The local Catholic parish, St. Phillip the Apostle, ran an elementary school which closed in 2004. The facility is currently leased by the Hyde Park Day School, a University of Chicago laboratory school for students with learning disabilities.

==Public safety==

===Northfield Fire-Rescue Department===
The Northfield Fire-Rescue Department, headed by Chief Michael Nystrand, is a combination department. They respond to fire related emergencies, medical emergencies, and specialized rescue situations. The department operates out of one station, centrally located at 1800 Winnetka Avenue. The Northfield Fire Rescue Department's Paramedic program is overseen by Saint Francis Hospital in Evanston, as part of Illinois EMS Region X.
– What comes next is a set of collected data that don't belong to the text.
Lemma half_publish settled foreign local remote new : NoDup (omap entry_id local) → half_ok settled foreign local remote →
  (∀ e id, e ∈ new → entry_id e = Some id → e ∈ local ∨ id ∉ omap entry_id local) →
  half_ok settled foreign local (add_new entry_id remote new).1
  ∧ (∀ e id, e ∈ new → e ∈ local → entry_id e = Some id → e ∈ (add_new entry_id remote new).1).
Proof.
  intros Hn [Hs Hset] Hnew. destruct (add_new_spec remote new) as (H1&H2&H3).
  assert (∀ e e' id, e ∈ local → e' ∈ (add_new entry_id remote new).1 → entry_id e = Some id → entry_id e' = Some id → e = e') as Hs'.
  { intros e e' id He [He'|He']%H2 Hid Hid'; [by eapply Hs|]. destruct (Hnew e' id He' Hid') as [Hl|[]].
    - by eapply omap_inj.
    - apply list_elem_of_omap. eauto. }
  split; [split; [done|]|].
  - intros e record id He Hk Hin Hf. apply H1. by eapply Hset.
  - intros e id He Hl Hid. destruct (H3 e He) as (e'&He'&Heq). by rewrite (Hs' e e' id Hl He' Hid) by congruence.
Qed.

Lemma half_append settled foreign local remote e : half_ok settled foreign local remote →
  (∀ id, entry_id e = Some id → id ∉ settled ∧ id ∉ omap entry_id remote) → half_ok settled foreign (local ++ [e]) remote.
Proof.
  intros [Hs Hset] He. split.
  - intros x y id [Hx|Hx%list_elem_of_singleton]%elem_of_app Hy Hidx Hidy; [by eapply Hs|]. subst x.
    destruct (He id Hidx) as [_ Hr]. destruct Hr. apply list_elem_of_omap. eauto.
  - intros x record id [Hx|Hx%list_elem_of_singleton]%elem_of_app Hk Hin Hf; [by eapply Hset|]. subst x.
    destruct (He id) as [Hr _]; [by eapply key_id|done].
Qed.

Lemma half_settle settled settled' foreign local remote : half_ok settled foreign local remote →
  (∀ e record id, e ∈ local → key e = Some (record, id) → id ∈ settled' → id ∈ settled ∨ record ∈ foreign ∨ e ∈ remote) →
  half_ok settled' foreign local remote.
Proof.
  intros [Hs Hset] Hnew. split; [done|]. intros e record id He Hk Hin Hf.
  destruct (Hnew e record id He Hk Hin) as [?|[?|?]]; [by eapply Hset|done..].
Qed.
End Half.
===Northfield Police Department===
The Northfield Police Department, headed by Chief William Lustig, is responsible for all law enforcement operations in Northfield as well as emergency communications (E-911) for the Village. The police department, operated out of one station within the city hall complex, is well known for professionalism and good community relations. This department is Accredited by CALEA, and was one of the first in the State of Illinois to become so accredited.

==Economy==
The headquarters of Kraft Foods was formerly located in Northfield. Medline Industries now occupies Kraft's former office location. The Stepan Company, a manufacturer of specialty chemicals, is also headquartered in Northfield.

===Top employers===
According to Northfield's 2023 Annual Comprehensive Financial Report, the top employers in the city are:

|  | Employer | # of Employees |
|---|---|---|
| 1 | Medline Industries | 1,300 |
| 2 | New Trier High School District No. 203 | 573 |
| 3 | College of American Pathologists | 460 |
| 4 | Keller Group, Inc | 350 |
| 5 | Bodine Electric Company | 250 |
| 6 | Kraft Heinz Foods Company | 225 |
| 7 | Sunset Ridge Country Club | 120 |
| 8 | Fields Auto Group | 88 |
| 9 | Excelsior Medical, LLC | 83 |
| 10 | Applicare Products, LLC | 72 |

==Transportation==
Pace provides bus service on multiple routes connecting Northfield to destinations across the region.

==Notable residents==
- Lance Briggs, linebacker in the National Football League; former resident
- Stephen Calk (born 1965), banker, economic advisor to Donald Trump's 2016 presidential campaign, and convicted felon. He was a resident of Northfield until his incarceration.
- Tyson Chandler, center in the national basketball association; former resident
- Chief Keef, rapper, singer, songwriter, and record producer; former resident
- Luke Donald, professional golfer and former Northfield resident.
- Pat Fitzgerald, head football coach for the Michigan State Spartans
- Robert Leo Hulseman (1932–2016), inventor of the red solo cup and CEO of the Solo Cup Company from 1980 to 2006. He was a Northfield resident at the time of his death.
- Jerry Reinsdorf (born 1936), owner of the Chicago Bulls and the Chicago White Sox; he was a resident of Northfield until 2016.